With that understanding in place, we proceeded to talk about how power and structures hold Black people back in our society. To my surprise, and definitely to my relief, with the exception of one white student who dropped the class, we had healthy and respectful conversations about power and racism — the sorts of conversations many people can’t even have with their own families — and we learned from each other.
I’m not saying my students walked out of that room into the self-segregated world of a prison and became pals across racial lines. But I do think we developed something of a community in the class, and a big part of this stemmed from the fact that almost everyone in the room (myself excluded) had grown up in urban ghettos or on the wrong side of the tracks in a small town.
The oppression of Blacks in Kentucky is different than and worse than the oppression of Eastern Kentucky, but there are a lot of commonalities. These and other commonalities especially emerged as we discussed policing and mass incarceration, subjects on which my students had a lot to say. Also, while prisons are lonely places, there is, even across racial lines, a sense that “we’re in this together,” which meant my students knew they had to make the class work.
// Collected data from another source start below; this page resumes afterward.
(* ===== verification/CopySpecs.v ===== *)
(** * What the guest-pointer accessors promise

    The theorems every system call that touches a guest pointer relies on, with
    the tables of a small guest laid out in host memory as witness. *)

From S2P Require Import Prelude Tlbi Regions PageTable DescFacts PtStruct PtView PtOps PtPages PtSpecs.
From S2P Require Import Gva GvaFacts GuestCopy CopyFacts.

(** ** A concrete guest in host memory *)

(** A host that never faults. *)
Module QuietHost.
#[export] Instance quiet : HostMem := { bus := fun _ _ => false; torn := fun m _ _ _ => m }.
#[export] Instance quiet_laws : HostMemLaws.
Proof. by split. Qed.
End QuietHost.
Import QuietHost.

(** The bytes of the table words, little-endian, and [d] elsewhere. *)
Definition lay_out (g : guest_t) (s : guest_pt) (d : mem) : mem :=
  fun a =>
    let o := a - host_base g in
    if (pt_pool_base (g_layout g) <=? o) && (o <? pt_pool_end (g_layout g))
    then (pt_mem s (o - o mod 8) / 256 ^ (o mod 8)) mod 256 else d a.

(** As [probe], for an observation that is a tuple. *)
Tactic Notation "observe" constr(E) constr(f) constr(v) "as" ident(X) :=
  lazymatch type of E with
  | ?run = Some ?r =>
      assert (option_map f run = Some v) as X by (vm_compute; reflexivity);
      rewrite E in X; cbn [option_map] in X; apply (inj Some) in X
  end.

Lemma digit x n : 0 < n -> x mod 256 + 256 * ((x / 256) mod n) = x mod (256 * n).
Proof. intros. symmetry. by apply Z.rem_mul_r. Qed.

Lemma word64_digits m a x :
  (forall k, 0 <= k < 8 -> m (a + k) = (x / 256 ^ k) mod 256) -> word64 m a = x mod two64.
Proof.
  intros H. unfold word64. rewrite <- (Z.add_0_r a) at 1. rewrite !H by lia.
  change (256 ^ 0) with 1. change (256 ^ 1) with 256. rewrite Z.div_1_r.
  assert (forall k, (0 <=? k) = true -> x / 256 ^ (k + 1) = x / 256 ^ k / 256) as Hd.
  { intros k Hk%Z.leb_le. rewrite Z.pow_add_r, Z.div_div by lia. done. }
  rewrite (Hd 6 eq_refl : x / 256 ^ 7 = _), (Hd 5 eq_refl : x / 256 ^ 6 = _), (Hd 4 eq_refl : x / 256 ^ 5 = _),
    (Hd 3 eq_refl : x / 256 ^ 4 = _), (Hd 2 eq_refl : x / 256 ^ 3 = _), (Hd 1 eq_refl : x / 256 ^ 2 = _).
  change (256 ^ 1) with 256. clear.
  rewrite !digit by lia. done.
Qed.

Lemma lay_out_wf g s d :
  pt_wf (g_layout g) s ->
  (forall a, pt_pool_base (g_layout g) <= a < pt_pool_end (g_layout g) -> a mod 8 = 0 -> fits64 (pt_mem s a)) ->
  pt_wf (g_layout g) (tables g (lay_out g s d) s) /\
  forall va, vmap (tables g (lay_out g s d) s) va = vmap s va.
Proof.
  intros Hwf Hf.
  destruct (frame_pool (g_layout g) s (fun a => word64 (lay_out g s d) (host_base g + a)) Hwf) as [Hwf' He].
  { intros t i (Hlo & Hhi & Hal) Hi. destruct (wf_next _ _ Hwf) as [Hn _].
    unfold entry_at. set (a := t + 8 * i).
    assert (pt_pool_base (g_layout g) <= a /\ a + 8 <= pt_pool_end (g_layout g) /\ a mod 8 = 0) as (Ha1 & Ha2 & Ha3).
    { unfold a. split_and!; [lia|lia|]. clear -Hal. zdm. }
    rewrite (word64_digits _ _ (pt_mem s a)); [apply wrap64_small, Hf; [lia|done]|]. intros k Hk. unfold lay_out.
    replace (host_base g + a + k - host_base g) with (a + k) by lia.
    rewrite (proj2 (Z.leb_le _ _)), (proj2 (Z.ltb_lt _ _)) by lia. cbn [andb].
    assert ((a + k) mod 8 = k) as -> by (clear -Ha3 Hk; zdm). do 3 f_equal. lia. }
  split; [exact Hwf'|]. intros va. unfold vmap. rewrite <- !He by lia. done.
Qed.

Lemma pool_words_fit L s :
  pt_pool_base L mod 8 = 0 ->
  forallb (fun k => let v := pt_mem s (pt_pool_base L + 8 * Z.of_nat k) in (0 <=? v) && (v <? two64))
    (seq 0 (Z.to_nat ((pt_pool_end L - pt_pool_base L + 7) / 8))) = true ->
  forall a, pt_pool_base L <= a < pt_pool_end L -> a mod 8 = 0 -> fits64 (pt_mem s a).
Proof.
  intros Hb H a Ha Hal. rewrite forallb_forall in H.
  assert (a = pt_pool_base L + 8 * ((a - pt_pool_base L) / 8)) as E by zdm.
  specialize (H (Z.to_nat ((a - pt_pool_base L) / 8)) ltac:(apply in_seq; zdm)). cbv zeta in H.
  rewrite Z2Nat.id, <- E in H by zdm. unbool. unfold fits64. lia.
Qed.

(** The guest of [PtSpecs] with its slab at 4 GiB: the string "hi" at guest
    address 4 MiB, and two bytes 7, 8 in a host buffer at 8192. *)
Definition ex_guest : guest_t := mk_guest 1 ex_layout 4294967296 [] [] 67108864.

Definition ex_data : mem := fun a =>
  if a =? 4299161600 then 104 else if a =? 4299161601 then 105
  else if a =? 8192 then 7 else if a =? 8193 then 8 else 0.

Definition ex_mem : mem := lay_out ex_guest ex_pt1 ex_data.
Definition ex_tables : guest_pt := tables ex_guest ex_mem ex_pt1.
Definition ex_tlb : gva_tlb_t := mk_gva_tlb 0 0 0 0 0 0.

Lemma ex_tables_wf : pt_wf ex_layout ex_tables.
Proof.
  apply (lay_out_wf ex_guest ex_pt1 ex_data ex_pt1_wf). apply pool_words_fit; [done|]. vm_compute. reflexivity.
Qed.

Lemma ex_backing_ok : backing_ok ex_guest.
Proof. split; cbn; [lia|by intros r ?%elem_of_nil|done]. Qed.

Lemma ex_tlb_ok : tlb_ok ex_guest ex_tables ex_tlb.
Proof. intros H. exfalso. apply H. reflexivity. Qed.

(** Without extra ranges a guest access stays in the slab. *)
Lemma haddr_slab g s required gva h :
  mappings g = [] -> overflow g = [] -> haddr g s required gva = Some h ->
  host_base g <= h < host_base g + guest_size (g_layout g).
Proof.
  intros Hm Ho. unfold haddr, backing, guest_find_mapping, guest_find_overflow. rewrite Hm, Ho. cbn [List.find].
  destruct (vmap s gva) as [[gpa p]|] eqn:Hv; [|done]. destruct (grants p required); [|done].
  assert (0 <= gpa) as Hp.
  { unfold vmap in Hv. pose proof (page_addr_range (ent s 3 (gva / PAGE_SIZE))).
    pose proof (block_addr_range (ent s 2 (gva / BLOCK_2MIB))).
    pose proof (Z.mod_pos_bound gva PAGE_SIZE ltac:(done)). pose proof (Z.mod_pos_bound gva BLOCK_2MIB ltac:(done)).
    revert Hv. case_ifs; intros; simplify_eq; lia. }
  destruct (Z.ltb_spec gpa (guest_size (g_layout g))).
  - intros. simplify_eq. lia.
  - done.
Qed.

Lemma ex_host_buffer dst len : 0 <= dst -> dst + len <= 4294967296 -> host_buffer ex_guest ex_pt1 ex_mem dst len.
Proof.
  intros Hd Hl. split.
  - intros x h Hh. apply haddr_slab in Hh; [|done..]. cbn in Hh. lia.
  - intros a Ha. unfold in_pool. cbn. lia.
Qed.

(** ** Translation *)

(** C31: the guest-pointer walk, cache included, refines the address map: it
    never aborts; a translation it returns names a run of bytes that the tables
    map contiguously with the permissions asked for, at least one and up to a
    page boundary, and never EL1-only memory; it refuses an address only when no
    such backed mapping exists; and the cache it leaves is again valid. *)
Theorem gva_translate_perm_correct (g : guest_t) (s : guest_pt) (t : gva_tlb_t) (gva required : Z) :
  pt_wf (g_layout g) s -> tlb_ok g s t -> fits64 gva ->
  exists r t', gva_translate_perm g s t gva required = Some (r, t') /\
    tlb_ok g s t' /\ translates g s required gva r.
Proof. intros Hwf. by apply translate_spec. Qed.

(** A first walk fills the cache, the second access hits it. *)
Lemma gva_translate_perm_correct_witness :
  exists t, gva_translate_perm ex_guest ex_tables ex_tlb 4194305 MEM_PERM_W = Some (Some (4194305, 2097151), t) /\
    tlb_ok ex_guest ex_tables t /\ tlb_hit ex_guest (pt_gen ex_tables) t 4194400 MEM_PERM_R = true.
Proof.
  destruct (gva_translate_perm_correct ex_guest ex_tables ex_tlb 4194305 MEM_PERM_W ex_tables_wf ex_tlb_ok)
    as (r & t & E & Ht & _); [done|].
  exists t. observe E (fun x : option (Z * Z) * gva_tlb_t => (fst x, tlb_hit ex_guest (pt_gen ex_tables) (snd x) 4194400 1))
    (Some (4194305, 2097151), true) as X. cbn [fst snd] in X. apply pair_eq in X as [Hr Hh].
  split; [rewrite Hr in E; exact E|]. split; [exact Ht|exact Hh].
Defined.

(** a host pointer handed out for a guest address is the right one: it is the
    host address of that guest byte, and every byte of the extent reported with
    it (at least one when the caller asked for one, never more than asked) is
    the byte the tables map there, inside a single backing region; NULL is
    returned exactly when the first byte is not accessible. *)
Theorem gva_resolve_perm_correct (g : guest_t) (s : guest_pt) (t : gva_tlb_t) (gva : Z) (want : bool)
    (required limit : Z) :
  pt_wf (g_layout g) s -> backing_ok g -> tlb_ok g s t -> fits64 gva -> fits64 limit ->
  exists r t', gva_resolve_perm g s t gva want required limit = Some (r, t') /\
    tlb_ok g s t' /\ resolves g s required limit gva want r.
Proof. intros Hwf Hbk. by apply resolve_spec. Qed.

(** An extent over two blocks, cut at the end of the mapped range. *)
Lemma gva_resolve_perm_correct_witness :
  exists t, gva_resolve_perm ex_guest ex_tables ex_tlb 4194305 true MEM_PERM_R UINT64_MAX
            = Some (Some (4299161601, 8388607), t) /\ tlb_ok ex_guest ex_tables t.
Proof.
  destruct (gva_resolve_perm_correct ex_guest ex_tables ex_tlb 4194305 true MEM_PERM_R UINT64_MAX
              ex_tables_wf ex_backing_ok ex_tlb_ok) as (r & t & E & Ht & _); [done..|].
  exists t. probe E (fun x : option (Z * Z) * gva_tlb_t => fst x) (Some (4299161601, 8388607)) as Hr.
  cbn [fst] in Hr. split; [rewrite Hr in E; exact E|exact Ht].
Defined.

(** ** Copies *)

(** C33: reading guest memory, in the looping and in the single-pointer form,
    returns on every input, changes nothing but the destination buffer, and
    either delivers exactly the bytes the address map names, all of them
    readable by the guest, or fails because the range wraps, a byte of it is not
    readable, or a host page vanished. *)
Theorem guest_read_correct `{!HostMem, !HostMemLaws} (g : guest_t) (s : guest_pt) (m : mem) (t : gva_tlb_t)
    (gva dst len : Z) :
  pt_wf (g_layout g) (tables g m s) -> backing_ok g -> tlb_ok g (tables g m s) t ->
  host_buffer g s m dst len -> fits64 gva -> fits64 len -> dst <> 0 ->
  (exists r, guest_read g s m t gva dst len = Some r /\ read_result g s m gva dst len r) /\
  (exists r, guest_read_small g s m t gva dst len = Some r /\ read_result g s m gva dst len r).
Proof. intros. split; [by apply read_spec|by apply read_small_spec]. Qed.

Lemma guest_read_correct_witness :
  exists m t, guest_read ex_guest ex_pt1 ex_mem ex_tlb 4194304 4096 3 = Some (0, m, t) /\
    m 4096 = 104 /\ m 4097 = 105 /\ m 4098 = 0.
Proof.
  destruct (guest_read_correct ex_guest ex_pt1 ex_mem ex_tlb 4194304 4096 3 ex_tables_wf ex_backing_ok ex_tlb_ok)
    as [(((rc & m) & t) & E & _) _]; [by apply ex_host_buffer|done..|].
  exists m, t. observe E (fun x : outcome => (fst (fst x), snd (fst x) 4096, snd (fst x) 4097, snd (fst x) 4098))
    (0, 104, 105, 0) as X. rewrite !pair_eq in X. destruct X as [[[H1 H2] H3] H4]. cbn [fst snd] in *. split; [rewrite H1 in E; exact E|]. split; [exact H2|]. split; [exact H3|exact H4].
Defined.


Lemma ex_write_buffer : write_buffer ex_guest ex_pt1 ex_mem 4194304 8192 2.
Proof.
  assert (forall i, 0 <= i < 2 -> haddr ex_guest ex_tables MEM_PERM_W (4194304 + i) = Some (4299161600 + i)) as H.
  { intros i Hi. assert (i = 0 \/ i = 1) as [-> | ->] by lia; vm_compute; reflexivity. }
  split; intros i h Hi Hh; fold ex_tables in Hh; rewrite (H i Hi) in Hh; simplify_eq; [lia|]. unfold in_pool. cbn. lia.
Qed.


(** a partial write reports a count that is exact: that many bytes are in
    guest memory, nothing outside the range changed, and a count short of the
    request means that the next byte is not writable or a host page vanished. *)
Theorem guest_write_partial_correct `{!HostMem, !HostMemLaws} (g : guest_t) (s : guest_pt) (m : mem) (t : gva_tlb_t)
    (gva src len : Z) :
  pt_wf (g_layout g) (tables g m s) -> backing_ok g -> tlb_ok g (tables g m s) t ->
  write_buffer g s m gva src len -> fits64 gva -> fits64 len ->
  exists r, guest_write_partial g s m t gva src len = Some r /\ partial_result g s m gva src len r.
Proof. intros. by apply write_partial_spec. Qed.

(** The last byte of the mapped range is written, the next one is not. *)
Lemma guest_write_partial_correct_witness :
  exists m t, guest_write_partial ex_guest ex_pt1 ex_mem ex_tlb 12582911 8192 2 = Some (1, m, t) /\
    m (4294967296 + 12582911) = 7.
Proof.
  assert (write_buffer ex_guest ex_pt1 ex_mem 12582911 8192 2) as Hb.
  { assert (haddr ex_guest ex_tables MEM_PERM_W (12582911 + 0) = Some 4307550207 /\
            haddr ex_guest ex_tables MEM_PERM_W (12582911 + 1) = None) as [H0 H1] by (split; vm_compute; reflexivity).
    split; intros i h Hi Hh; fold ex_tables in Hh; (assert (i = 0 \/ i = 1) as [-> | ->] by lia);
      [rewrite H0 in Hh; apply (inj Some) in Hh; lia|by rewrite H1 in Hh|
       rewrite H0 in Hh; apply (inj Some) in Hh as <-; unfold in_pool; cbn; lia|by rewrite H1 in Hh]. }
  destruct (guest_write_partial_correct ex_guest ex_pt1 ex_mem ex_tlb 12582911 8192 2 ex_tables_wf ex_backing_ok
              ex_tlb_ok Hb) as (((rc & m) & t) & E & _); [done..|].
  exists m, t. observe E (fun x : outcome => (fst (fst x), snd (fst x) 4307550207))
    (1, 7) as X. cbn [fst snd] in X. apply pair_eq in X as [H1 H2].
  cbn [fst snd] in *. split; [rewrite H1 in E; exact E|exact H2].
Defined.

(** reading a string returns on every input and leaves a terminated buffer:
    a length is returned only with the string of that length and its terminator
    copied, and only below [max - 1]; -1 means that no terminator was found in
    the first [max - 1] readable bytes, -2 that a host page vanished.  The fast
    path agrees with the scan. *)
Theorem guest_read_str_correct `{!HostMem, !HostMemLaws} (g : guest_t) (s : guest_pt) (m : mem) (t : gva_tlb_t)
    (gva dst max : Z) :
  pt_wf (g_layout g) (tables g m s) -> backing_ok g -> tlb_ok g (tables g m s) t ->
  host_buffer g s m dst max -> fits64 gva -> 1 <= max <= 2 ^ 31 ->
  (exists r, guest_read_str g s m t gva dst max = Some r /\ str_result g s m gva dst max r) /\
  (exists r, guest_read_str_small g s m t gva dst max = Some r /\ str_result g s m gva dst max r).
Proof. intros. split; [by apply read_str_spec|by apply read_str_small_spec]. Qed.

(** The string "hi" and its terminator fill a buffer of three bytes, but only a
    buffer of four is accepted. *)
Lemma guest_read_str_correct_witness :
  (exists m t, guest_read_str ex_guest ex_pt1 ex_mem ex_tlb 4194304 4096 4 = Some (2, m, t) /\
    m 4096 = 104 /\ m 4097 = 105 /\ m 4098 = 0) /\
  (exists m t, guest_read_str ex_guest ex_pt1 ex_mem ex_tlb 4194304 4096 3 = Some (-1, m, t)).
Proof.
  split.
  - destruct (guest_read_str_correct ex_guest ex_pt1 ex_mem ex_tlb 4194304 4096 4 ex_tables_wf ex_backing_ok ex_tlb_ok)
      as [(((rc & m) & t) & E & _) _]; [by apply ex_host_buffer|done..|].
    exists m, t. observe E (fun x : outcome => (fst (fst x), snd (fst x) 4096, snd (fst x) 4097, snd (fst x) 4098))
    (2, 104, 105, 0) as X. rewrite !pair_eq in X. destruct X as [[[H1 H2] H3] H4]. cbn [fst snd] in *. split; [rewrite H1 in E; exact E|]. split; [exact H2|]. split; [exact H3|exact H4].
  - destruct (guest_read_str_correct ex_guest ex_pt1 ex_mem ex_tlb 4194304 4096 3 ex_tables_wf ex_backing_ok ex_tlb_ok)
      as [(((rc & m) & t) & E & _) _]; [by apply ex_host_buffer|done..|].
    exists m, t. probe E (fun x : outcome => fst (fst x)) (-1) as H1. cbn [fst] in H1. rewrite H1 in E; exact E.
Defined.
(* ===== verification/FutexFacts.v ===== *)
(** * Lemmas about the futex queues

    How chains, nodes and counts change under the primitive operations, and closed
    forms for the walks of a wake and of a requeue. *)

From S2P Require Import Prelude FutexWord Futex.

#[local] Open Scope Z_scope.

(** ** Buckets *)

Definition bucket (b : Z) : Prop := 0 <= b < FUTEX_BUCKETS.

Lemma futex_hash_bucket uaddr : bucket (futex_hash uaddr).
Proof.
  unfold bucket, futex_hash, futex_bucket_index, wrap32, FUTEX_BUCKETS, two32.
  set (x := Z.shiftr _ _). pose proof (Z.mod_pos_bound x 1024 ltac:(lia)). rewrite Z.mod_small; lia.
Qed.

Lemma bucket_to_nat b c : bucket b -> bucket c -> Z.to_nat b = Z.to_nat c -> b = c.
Proof. unfold bucket. lia. Qed.

(** ** Removing one element *)

Lemma remove_first_notin w l : w ∉ l -> remove_first w l = l.
Proof.
  induction l as [|x l IH]; cbn; intros N; [done|]. apply not_elem_of_cons in N as [N N'].
  destruct (Nat.eqb_spec x w); [congruence|]. by rewrite IH.
Qed.

Lemma remove_first_app w l1 l2 : w ∉ l1 -> remove_first w (l1 ++ w :: l2) = l1 ++ l2.
Proof.
  induction l1 as [|x l IH]; cbn; intros N; [by rewrite Nat.eqb_refl|].
  apply not_elem_of_cons in N as [N N']. destruct (Nat.eqb_spec x w); [congruence|]. by rewrite IH.
Qed.

Lemma remove_first_elem w x l : NoDup l -> x ∈ remove_first w l <-> x ∈ l /\ x <> w.
Proof.
  induction l as [|y l IH]; cbn; intros N; [by rewrite !elem_of_nil; tauto|]. inversion_clear N as [|? ? N1 N2].
  destruct (Nat.eqb_spec y w) as [->|]; rewrite ?elem_of_cons, ?IH by done; [|naive_solver].
  split; [|naive_solver]. intros H. split; [by right|]. by intros ->.
Qed.

Lemma remove_first_NoDup w l : NoDup l -> NoDup (remove_first w l).
Proof.
  induction l as [|y l IH]; cbn; intros N; [done|]. inversion_clear N as [|? ? N1 N2].
  destruct (Nat.eqb_spec y w); [done|]. constructor; [|by apply IH]. rewrite remove_first_elem by done. tauto.
Qed.

(** ** Reading a state after an update *)

Section Facts.
Context {M : Type} `{FM : FutexMem M}.
Implicit Types s : futex M.

(** The two arrays have their size. *)
Definition shaped s : Prop := length (q_buckets s) = Z.to_nat FUTEX_BUCKETS /\ length (q_counts s) = Z.to_nat FUTEX_BUCKETS.

Lemma chain_set_chain s b l c : shaped s -> bucket b -> bucket c -> chain (set_chain s b l) c = if decide (c = b) then l else chain s c.
Proof.
  intros [L _] B C. unfold chain, set_chain. cbn [q_buckets]. rewrite !nth_lookup. case_decide as D.
  - subst. rewrite list_lookup_insert_eq by (unfold bucket in *; lia). done.
  - rewrite list_lookup_insert_ne; [done|]. intros E. apply D. symmetry. by apply bucket_to_nat.
Qed.

Lemma node_alter s f w x : (w < length (q_nodes s))%nat ->
  node (set_nodes (alter f w (q_nodes s)) s) x = if decide (x = w) then f (node s w) else node s x.
Proof.
  intros L. unfold node, set_nodes. cbn [q_nodes]. rewrite !nth_lookup. case_decide as D.
  - subst. rewrite list_lookup_alter_eq. destruct (lookup_lt_is_Some_2 _ _ L) as [y ->]. done.
  - by rewrite list_lookup_alter_ne.
Qed.

Lemma waiters_get_add s b d c : shaped s -> bucket b -> bucket c ->
  shim_globals_futex_waiters_get (shim_globals_futex_waiters_add s b d) c =
  if decide (c = b) then wrap32 (shim_globals_futex_waiters_get s b + d) else shim_globals_futex_waiters_get s c.
Proof.
  intros [_ L] B C. unfold shim_globals_futex_waiters_get, shim_globals_futex_waiters_add, bucket in *.
  destruct (Z.leb_spec FUTEX_BUCKETS b); [lia|]. destruct (Z.leb_spec FUTEX_BUCKETS c); [lia|].
  cbn [set_counts q_counts]. rewrite !nth_lookup. case_decide as D.
  - subst. rewrite list_lookup_alter_eq. assert (K : (Z.to_nat b < length (q_counts s))%nat) by lia.
    destruct (lookup_lt_is_Some_2 _ _ K) as [y ->]. done.
  - rewrite list_lookup_alter_ne; [done|]. intros E. apply D. lia.
Qed.

Lemma shaped_set_chain s b l : shaped s -> shaped (set_chain s b l).
Proof. unfold shaped, set_chain. cbn. by rewrite length_insert. Qed.
Lemma shaped_add s b d : shaped s -> shaped (shim_globals_futex_waiters_add s b d).
Proof. unfold shaped, shim_globals_futex_waiters_add. case_if; cbn; rewrite ?length_alter; done. Qed.

(** *** Waking one node *)

Lemma wake_node_fields s w :
  q_mem (wake_node s w) = q_mem s /\ q_buckets (wake_node s w) = q_buckets s /\
  q_nodes (wake_node s w) = alter mark_woken w (q_nodes s) /\ q_counts (wake_node s w) = q_counts s.
Proof. unfold wake_node, futex_waiter_notify_group. by destruct (w_group _). Qed.

Lemma wake_node_node s w x : (w < length (q_nodes s))%nat ->
  node (wake_node s w) x = if decide (x = w) then mark_woken (node s w) else node s x.
Proof.
  intros L. destruct (wake_node_fields s w) as (_ & _ & E & _). rewrite <- node_alter by done. unfold node. by rewrite E.
Qed.

Lemma wake_node_length s w : length (q_nodes (wake_node s w)) = length (q_nodes s).
Proof. destruct (wake_node_fields s w) as (_ & _ & -> & _). apply length_alter. Qed.

Lemma wake_node_chain s w b : chain (wake_node s w) b = chain s b.
Proof. unfold chain. by destruct (wake_node_fields s w) as (_ & -> & _ & _). Qed.

(** Several nodes woken in turn. *)
Definition wake_nodes s (W : list nat) : futex M := foldl wake_node s W.

Lemma wake_nodes_cons s w W : wake_nodes s (w :: W) = wake_nodes (wake_node s w) W.
Proof. done. Qed.

Lemma wake_nodes_fields W s :
  q_mem (wake_nodes s W) = q_mem s /\ q_buckets (wake_nodes s W) = q_buckets s /\
  length (q_nodes (wake_nodes s W)) = length (q_nodes s) /\ q_counts (wake_nodes s W) = q_counts s.
Proof.
  revert s. induction W as [|w W IH]; intros s; [done|]. rewrite wake_nodes_cons. destruct (IH (wake_node s w)) as (-> & -> & -> & ->).
  destruct (wake_node_fields s w) as (-> & -> & _ & ->). by rewrite wake_node_length.
Qed.

Lemma wake_nodes_node W s x : Forall (fun w => (w < length (q_nodes s))%nat) W ->
  node (wake_nodes s W) x = if decide (x ∈ W) then mark_woken (node s x) else node s x.
Proof.
  revert s. induction W as [|w W IH]; intros s V.
  - rewrite decide_False by apply not_elem_of_nil. done.
  - rewrite wake_nodes_cons. inversion_clear V as [|? ? V1 V2]. rewrite IH by (rewrite wake_node_length; done). rewrite wake_node_node by done.
    destruct (decide (x = w)) as [->|N].
    + rewrite (decide_True (P := w ∈ w :: W)) by (by left). by case_decide.
    + destruct (decide (x ∈ W)); [rewrite decide_True by (by right)|rewrite decide_False; [|rewrite elem_of_cons; tauto]]; done.
Qed.

(** The signals sent to a woken waiter. *)
Definition signals (w : nat) (x : futex_waiter_t) : list sent :=
  CondSignal w :: match w_group x with Some group => [GroupSignal group] | None => [] end.

Lemma wake_node_sent s w : q_sent (wake_node s w) = q_sent s ++ signals w (node s w).
Proof.
  unfold wake_node, futex_waiter_notify_group, signals.
  assert (E : w_group (node (send (set_nodes (alter mark_woken w (q_nodes s)) s) (CondSignal w)) w) = w_group (node s w)).
  { unfold node, send, set_nodes. cbn. rewrite !nth_lookup, list_lookup_alter_eq. by destruct (q_nodes s !! w). }
  rewrite E. destruct (w_group (node s w)); cbn; by rewrite <- ?app_assoc.
Qed.

Lemma wake_nodes_sent W s : NoDup W -> Forall (fun w => (w < length (q_nodes s))%nat) W ->
  q_sent (wake_nodes s W) = q_sent s ++ flat_map (fun w => signals w (node s w)) W.
Proof.
  revert s. induction W as [|w W IH]; intros s N V; [by rewrite app_nil_r|].
  inversion_clear N as [|? ? N1 N2]. inversion_clear V as [|? ? V1 V2]. rewrite wake_nodes_cons. cbn [flat_map].
  rewrite IH; [|done|by rewrite wake_node_length]. rewrite wake_node_sent, <- app_assoc. do 2 f_equal.
  rewrite !flat_map_concat_map. f_equal. apply map_ext_in. intros x X. apply list_elem_of_In in X.
  rewrite wake_node_node by done. rewrite decide_False; [done|]. by intros ->.
Qed.

(** *** The walk of a wake *)

Definition without (W l : list nat) : list nat := List.filter (fun w => negb (bool_decide (w ∈ W))) l.

Lemma without_nil l : without [] l = l.
Proof. induction l as [|x l IH]; [done|]. cbn. rewrite bool_decide_eq_false_2 by apply not_elem_of_nil. cbn. by f_equal. Qed.

Lemma without_cons_notin w W l : w ∉ l -> without (w :: W) l = without W l.
Proof.
  intros N. apply filter_ext_in. intros x X. apply list_elem_of_In in X. f_equal. apply bool_decide_ext.
  rewrite elem_of_cons. split; [|tauto]. intros [->|]; done.
Qed.

Lemma without_skip W w l : w ∉ W -> without W (w :: l) = w :: without W l.
Proof. intros N. unfold without. cbn. by rewrite bool_decide_eq_false_2. Qed.
Lemma without_drop w W l : without (w :: W) (w :: l) = without (w :: W) l.
Proof. unfold without. cbn. by rewrite bool_decide_eq_true_2 by (by left). Qed.

Definition valid s (w : nat) : Prop := (w < length (q_nodes s))%nat.

Lemma sublist_take_filter {A} (p : A -> bool) n l : take n (List.filter p l) `sublist_of` l.
Proof.
  transitivity (List.filter p l); [apply sublist_take|]. induction l as [|x l IH]; [done|]. cbn. case_if; by constructor.
Qed.

Lemma filter_nodes_ext s s' (p : futex_waiter_t -> bool) l : (forall x, x ∈ l -> node s' x = node s x) ->
  List.filter (fun w => p (node s' w)) l = List.filter (fun w => p (node s w)) l.
Proof. intros E. apply filter_ext_in. intros x X. apply list_elem_of_In in X. by rewrite E. Qed.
Finally, I give my Black students high marks for patience when a white student said something they might have disagreed with, and I give my white students high marks for their willingness to listen to new perspectives.
Prisons may be the most cynical places in our country, but I emerged from teaching there a bit more hopeful about the prospects for conversations about race in our country. To the degree we can come to the table with a sense we’re in this together and have to make it work, to the degree we can discuss hard data and not just attitudes, and to the degree we can cut each other some slack, maybe, just maybe, we can have some conversations that matter.
Chris Caldwell is a member of the faculty and administration at Simmons College of Kentucky, a historic Black college founded in 1879. He also is a member of the BNG board.